AFL, players to find common ground: Davis

GWS' Phil Davis (l) says the players' association and the AFL will work for the good of the game.
GWS' Phil Davis (l) says the players' association and the AFL will work for the good of the game.

AFL Players' Association vice-president Phil Davis expects upcoming negotiations with the AFL on major issues to result in the best outcome for the code, even though the two parties will start from very different positions.

Hot topics such as wages and list sizes are expected to be raised, with a review of the collective-bargaining agreement for the next two years on the table in discussions between the organisations.

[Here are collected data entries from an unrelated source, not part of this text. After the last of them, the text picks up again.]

(** * ratarmountcore: the AR and HTML mount sources

    A shallow embedding of
    [core/ratarmountcore/mountsource/formats/ar.py] and
    [core/ratarmountcore/mountsource/formats/html.py].

    Python values are represented as follows.
    - [int] is [Z].
    - [bytes] is [list byte].
    - [str] is [list ascii]: one element per character, characters being
      restricted to the code points 0..255.
    - An exception is a value of [exn]; code that may raise returns a
      [result].
    - File objects are records holding the underlying buffer and the current
      position; every method returns the new file object next to its value.
    - The calls into Python's standard library and into the index are the
      fields of the class [Environment]; the properties hold for every
      environment, and [example_environment] serves the examples.

    The first part holds the definitions: the Python operations, the
    matcher of [re], the two modules, and the notions that the properties
    are stated with.  The second part holds the properties. *)

From Stdlib Require Import Strings.String Strings.Ascii Strings.Byte.
From Stdlib Require Import List ZArith Lia Bool.
From Stdlib Require Import Sorted.
Import ListNotations.

Local Open Scope Z_scope.

(** ** Exceptions and the error monad *)

Inductive exn : Type :=
| ValueError
| BinasciiError
| UnicodeEncodeError
| UnicodeDecodeError
| LookupError
| RatarmountError (message : string).

Inductive result (A : Type) : Type :=
| Ok (value : A)
| Raise (e : exn).

Arguments Ok {A} value.
Arguments Raise {A} e.

Definition bind {A B : Type} (m : result A) (k : A -> result B) : result B :=
  match m with
  | Ok a => k a
  | Raise e => Raise e
  end.

Notation "x <- m ;; k" := (bind m (fun x => k))
  (at level 61, m at next level, right associativity).
Notation "' p <- m ;; k" := (bind m (fun p => k))
  (at level 61, p pattern, m at next level, right associativity).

Prior to the coronavirus shutdown, talks over player pay cuts generated some heated debate before an agreement was finally reached.

Player salaries have been reduced by 50 per cent for the remainder of the season and there are suggestions the AFL may look for another cut for 2021.

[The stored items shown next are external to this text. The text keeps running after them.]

(** ** A concrete node, for the scenarios below *)

(** The world an operation leaves behind (the unchanged one on a panic). *)
Definition after {A} (m : M A) (w : world) : world :=
  match m w with
  | Some (_, w') => w'
  | None => w
  end.

(** A peer connection that accepts every call, and a network that reaches
    the node ["peer@host"] only. *)
Definition ex_conn : ConnectionInterface :=
  mkConnection (fun _ _ _ => None) (fun _ _ _ => None) (fun _ _ _ => None).

Definition ex_net : networkInternal :=
  mkNetwork (fun n => if decide (n = "peer@host") then inl ex_conn else inr ErrNoRoute).

Definition ex_opts : processOptions := mkOptions 0 None ∅ None None.

(** A one-slot mailbox. *)
Definition ex_opts1 : processOptions := mkOptions 1 None ∅ None None.

(** The node ["node@host"] with creation 7, just started. *)
Definition ex_node : world :=
  match newCore [] "node@host" 7 1700000000000000000 (fun _ => inl ex_net) ∅ 0%nat with
  | inl w => w
  | inr _ => mkWorld (mkCore ex_net [] 0%nat ∅ 0 0 "" 0 ∅ ∅ ∅) ∅ ∅ [] 0%nat 0%nat
  end.

(** The pids [newPID] hands out first, and the locations of their objects. *)
Definition ex_pidP : Pid := mkPid "node@host" 1001 7.
Definition ex_pidQ : Pid := mkPid "node@host" 1002 7.
Definition ex_locP : loc := 0%nat.
Definition ex_locQ : loc := 1%nat.

(** Two processes: P registered as ["svc"], and Q with a one-slot mailbox. *)
Definition ex_two : world :=
  after (newProcess "" ex_opts1) (after (newProcess "svc" ex_opts) ex_node).

(** The alias [newAlias] mints first on [ex_node]. *)
Definition ex_alias : Alias := mkRef "node@host" 7 (131073, 24158, 0).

GWS key back and former co-captain Davis said the pay talks earlier in the year showed the two bodies are capable of putting aside their differences and reaching an agreement for the good of the code.

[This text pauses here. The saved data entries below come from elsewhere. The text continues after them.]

(** * OCP_Install: cluster teardown, retry wrapper and client cache

    A shallow embedding of three source files of the installer:

    - [pkg/destroy/ovirt/destroyer.go]            (module [Ovirt])
    - [vendor/.../alicloud/service_alicloud_sgw.go] (module [Sgw])
    - [pkg/asset/installconfig/alibabacloud/metadata.go] (module [Alibaba])

    Every function that talks to the outside world is embedded in a
    _history monad_: a computation reads the events that happened so far
    and returns its result together with the events it emits.  The
    external collaborators (the oVirt engine, the Alibaba endpoint) are
    arbitrary functions of the history, so a statement quantified over
    them covers every outcome of every individual call. *)

From Stdlib Require Import String List ZArith Lia Bool Arith Permutation.
From Stdlib Require Import DecimalString.
From stdpp Require Import gmap strings.
Import ListNotations.
Local Open Scope string_scope.
Local Open Scope list_scope.

(** ** The history monad *)

Module Hist.
Section WithEvent.
Context {Event : Type}.

(** [M A]: given the past events, a result and the newly emitted events. *)
Definition M (A : Type) : Type := list Event -> A * list Event.

Definition ret {A} (a : A) : M A := fun _ => (a, []).

Definition bind {A B} (m : M A) (f : A -> M B) : M B :=
  fun h =>
    let (a, e1) := m h in
    let (b, e2) := f a (h ++ e1) in
    (b, e1 ++ e2).

(** One observable action whose answer is decided by the environment. *)
Definition emit {A} (e : Event) (answer : list Event -> A) : M A :=
  fun h => (answer h, [e]).

(** [for _, x := range xs { body x }] for a body that never returns. *)
Fixpoint forEach {A} (xs : list A) (body : A -> M unit) : M unit :=
  match xs with
  | [] => ret tt
  | x :: xs' => bind (body x) (fun _ => forEach xs' body)
  end.

(** [for _, x := range xs { body x }] where [body] may leave the loop
    early with a value ([Some r] is a [return r] in the loop body). *)
Fixpoint forRange {A R} (xs : list A) (body : A -> M (option R))
  : M (option R) :=
  match xs with
  | [] => ret None
  | x :: xs' =>
      bind (body x) (fun r =>
        match r with
        | Some v => ret (Some v)
        | None => forRange xs' body
        end)
  end.
End WithEvent.
Arguments M : clear implicits.
End Hist.

Declare Scope hist_scope.
Delimit Scope hist_scope with hist.
Notation "x <- m ;; k" := (Hist.bind m (fun x => k))
  (at level 100, m at next level, k at level 200, right associativity)
  : hist_scope.
Notation "m ;; k" := (Hist.bind m (fun _ => k))
  (at level 100, k at level 200, right associativity) : hist_scope.

(** Decimal rendering of [%d]. *)
Definition itoa (z : Z) : string := NilZero.string_of_int (Z.to_int z).

(** ** pkg/destroy/ovirt/destroyer.go *)

Module Ovirt.

(** Modelled from the spec: the error values of the external API.  The
    source only tests errors against [nil] and prints them; the spec says
    every call "may fail with a distinguishable not found condition". *)
Inductive error : Type :=
| NotFoundError (msg : string)
| ApiError (msg : string)
| errorString (msg : string).   (* what fmt.Errorf builds *)

(** [err.Error()] *)
Definition Error (e : error) : string :=
  match e with
  | NotFoundError m | ApiError m | errorString m => m
  end.

Inductive result (A : Type) : Type :=
| Ok (a : A)
| Err (e : error).
Arguments Ok {A} a.
Arguments Err {A} e.

(** Handles returned by the engine; [MustId]/[MustName] read the fields. *)
Record Vm := { vm_MustId : string; vm_MustName : string }.
Record Tag := { tag_MustId : string; tag_MustName : string }.
Record Template := { tmp_MustId : string; tmp_MustName : string }.
Record AffinityGroup := { ag_MustId : string; ag_MustName : string }.

Inductive VmStatus := VMSTATUS_DOWN | VMSTATUS_UP.

(** types.ClusterMetadata, restricted to the fields the destroyer reads. *)
Record OvirtMetadata := { ClusterID : string; RemoveTemplate : bool }.
Record ClusterMetadata := { InfraID : string; Ovirt : OvirtMetadata }.
Inductive ClusterQuota : Type := .

(** Calls on the connection, in the order they occur in the file. *)
Inductive Request : Type :=
| NewConnection
| Close
| VmsSearch (term : string)
| TagsList
| TagRemove (id : string)
| VmStop (id : string)
| WaitForVM (id : string) (target : VmStatus) (timeout : Z)
| VmRemove (id : string)
| TemplatesSearch (term : string)
| TemplateRemove (id : string)
| AffinityGroupsList (cID : string)
| AffinityGroupRemove (cID id : string).

Inductive Level := Debug | Info | Warn | Error_.

Inductive Event : Type :=
| Call (r : Request)
| Log (lvl : Level) (msg : string).

Definition History := list Event.

(** The engine: what each call answers, given everything that happened
    before it.  [schedule] is the order in which the runtime lets the
    goroutines of one fan-out take their steps. *)
Record Engine := {
  onNewConnection : History -> option error;
  onVmsSearch : History -> string -> result (list Vm);
  onTagsList : History -> result (option (list Tag));
  onTagRemove : History -> string -> option error;
  onVmStop : History -> string -> option error;
  onWaitForVM : History -> string -> VmStatus -> Z -> option error;
  onVmRemove : History -> string -> option error;
  onTemplatesSearch : History -> string -> result (option (list Template));
  onTemplateRemove : History -> string -> option error;
  onAffinityGroupsList : History -> string -> result (list AffinityGroup);
  onAffinityGroupRemove : History -> string -> string -> option error;
  schedule : History -> list nat
}.

Abbreviation M := (Hist.M Event).

Definition logf (lvl : Level) (msg : string) : M unit :=
  Hist.emit (Log lvl msg) (fun _ => tt).

Definition Minute : Z := 60 * 1000000000.

Section Destroyer.
Variable eng : Engine.
Variable Metadata : ClusterMetadata.

Local Open Scope hist_scope.

Definition stopVM (vm : Vm) : M unit :=
  err <- Hist.emit (Call (VmStop (vm_MustId vm)))
           (fun h => onVmStop eng h (vm_MustId vm)) ;;
  match err with
  | None => logf Info ("Stopping VM " ++ vm_MustName vm)
  | Some e =>
      logf Error_ ("Failed to stop VM " ++ vm_MustName vm ++ ": " ++ Error e)
  end ;;
  let waitForDownDuration := (Minute * 10)%Z in
  err <- Hist.emit
           (Call (WaitForVM (vm_MustId vm) VMSTATUS_DOWN waitForDownDuration))
           (fun h => onWaitForVM eng h (vm_MustId vm) VMSTATUS_DOWN
                       waitForDownDuration) ;;
  match err with
  | None => logf Info ("VM " ++ vm_MustName vm ++ " powered off")
  | Some e =>
      logf Warn ("Waited " ++ itoa waitForDownDuration ++ " for VM "
                 ++ vm_MustName vm ++ " to power off: " ++ Error e)
  end.

Definition removeVM (vm : Vm) : M unit :=
  err <- Hist.emit (Call (VmRemove (vm_MustId vm)))
           (fun h => onVmRemove eng h (vm_MustId vm)) ;;
  match err with
  | None => logf Info ("Removing VM " ++ vm_MustName vm)
  | Some e =>
      logf Error_ ("Failed to remove VM " ++ vm_MustName vm ++ ": " ++ Error e)
  end.

(** *** The fan-out of [removeVMs]

    Each goroutine runs [stopVM] then [removeVM] then [wg.Done()].  Its
    observable actions are atomic, so the goroutine is cut at every
    action: a program counter says which action comes next and carries
    the [err] of the call just made. *)
Inductive Pc : Type :=
| PcStop
| PcStopLog (err : option error)
| PcWait
| PcWaitLog (err : option error)
| PcRemove
| PcRemoveLog (err : option error)
| PcDone.

Definition goStep (vm : Vm) (pc : Pc) : M Pc :=
  let waitForDownDuration := (Minute * 10)%Z in
  match pc with
  | PcStop =>
      err <- Hist.emit (Call (VmStop (vm_MustId vm)))
               (fun h => onVmStop eng h (vm_MustId vm)) ;;
      Hist.ret (PcStopLog err)
  | PcStopLog err =>
      match err with
      | None => logf Info ("Stopping VM " ++ vm_MustName vm)
      | Some e =>
          logf Error_
            ("Failed to stop VM " ++ vm_MustName vm ++ ": " ++ Error e)
      end ;;
      Hist.ret PcWait
  | PcWait =>
      err <- Hist.emit
               (Call (WaitForVM (vm_MustId vm) VMSTATUS_DOWN
                        waitForDownDuration))
               (fun h => onWaitForVM eng h (vm_MustId vm) VMSTATUS_DOWN
                           waitForDownDuration) ;;
      Hist.ret (PcWaitLog err)
  | PcWaitLog err =>
      match err with
      | None => logf Info ("VM " ++ vm_MustName vm ++ " powered off")
      | Some e =>
          logf Warn ("Waited " ++ itoa waitForDownDuration ++ " for VM "
                     ++ vm_MustName vm ++ " to power off: " ++ Error e)
      end ;;
      Hist.ret PcRemove
  | PcRemove =>
      err <- Hist.emit (Call (VmRemove (vm_MustId vm)))
               (fun h => onVmRemove eng h (vm_MustId vm)) ;;
      Hist.ret (PcRemoveLog err)
  | PcRemoveLog err =>
      match err with
      | None => logf Info ("Removing VM " ++ vm_MustName vm)
      | Some e =>
          logf Error_
            ("Failed to remove VM " ++ vm_MustName vm ++ ": " ++ Error e)
      end ;;
      Hist.ret PcDone            (* wg.Done() *)
  | PcDone => Hist.ret PcDone
  end.

Definition Goroutine : Type := Vm * Pc.

(** The runtime lets goroutine [i] take one step. *)
Fixpoint stepAt (i : nat) (gs : list Goroutine) : M (list Goroutine) :=
  match gs with
  | [] => Hist.ret []
  | (vm, pc) :: rest =>
      match i with
      | O => pc' <- goStep vm pc ;; Hist.ret ((vm, pc') :: rest)
      | S j => rest' <- stepAt j rest ;; Hist.ret ((vm, pc) :: rest')
      end
  end.

Fixpoint runSchedule (sched : list nat) (gs : list Goroutine)
  : M (list Goroutine) :=
  match sched with
  | [] => Hist.ret gs
  | i :: sched' => gs' <- stepAt i gs ;; runSchedule sched' gs'
  end.

Fixpoint goSteps (n : nat) (vm : Vm) (pc : Pc) : M Pc :=
  match n with
  | O => Hist.ret pc
  | S n' => pc' <- goStep vm pc ;; goSteps n' vm pc'
  end.

(** [wg.Wait()] blocks until every goroutine has called [wg.Done()]:
    whatever the schedule left unfinished still runs to its end. *)
Fixpoint waitAll (gs : list Goroutine) : M (list Goroutine) :=
  match gs with
  | [] => Hist.ret []
  | (vm, pc) :: rest =>
      pc' <- goSteps 6 vm pc ;;
      rest' <- waitAll rest ;;
      Hist.ret ((vm, pc') :: rest')
  end.

Definition fanOut (vms : list Vm) : M (list Goroutine) :=
  fun h =>
    (gs <- runSchedule (schedule eng h) (map (fun vm => (vm, PcStop)) vms) ;;
     waitAll gs) h.

Definition removeVMs (tag : string) : M (option error) :=
  let searchTerm := ("tag=" ++ tag)%string in
  logf Debug ("Searching VMs by " ++ searchTerm) ;;
  vmsResponse <- Hist.emit (Call (VmsSearch searchTerm))
                   (fun h => onVmsSearch eng h searchTerm) ;;
  match vmsResponse with
  | Err err => Hist.ret (Some err)
  | Ok vms =>
      logf Debug ("Found " ++ itoa (Z.of_nat (length vms)) ++ " VMs") ;;
      fanOut vms ;;
      Hist.ret None
  end.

"A good outcome was reached for all parties, so that the game could keep going and keep the industry afloat," Davis told AAP.

"There's more than likely going to be different starting points, as most negotiations have.

"However there's a history of the AFL and AFL Players' Association negotiating in good faith and getting the outcome that is best for the whole industry.

"I expect that to be the same case with all those things, whether it be player list sizes, salary caps or other aspects of players' contracts."

Another hot topic in the lead up to the resumption of the season has been whether the AFL should look to tweak the rules in an attempt to make the game a better spectacle, as the NRL has done.

"Sometimes if there's a thing the AFL is chasing, you have to have a leap of faith and be a little bit bulletproof while the feedback comes, which is always a challenge," Davis said.

"It's always a tough argument between the purest nature of the game and how much we want to tinker with the rules, versus what is best for the audience at home.

"'That's an area that probably needs to have some more exploration before we start charging down a certain path."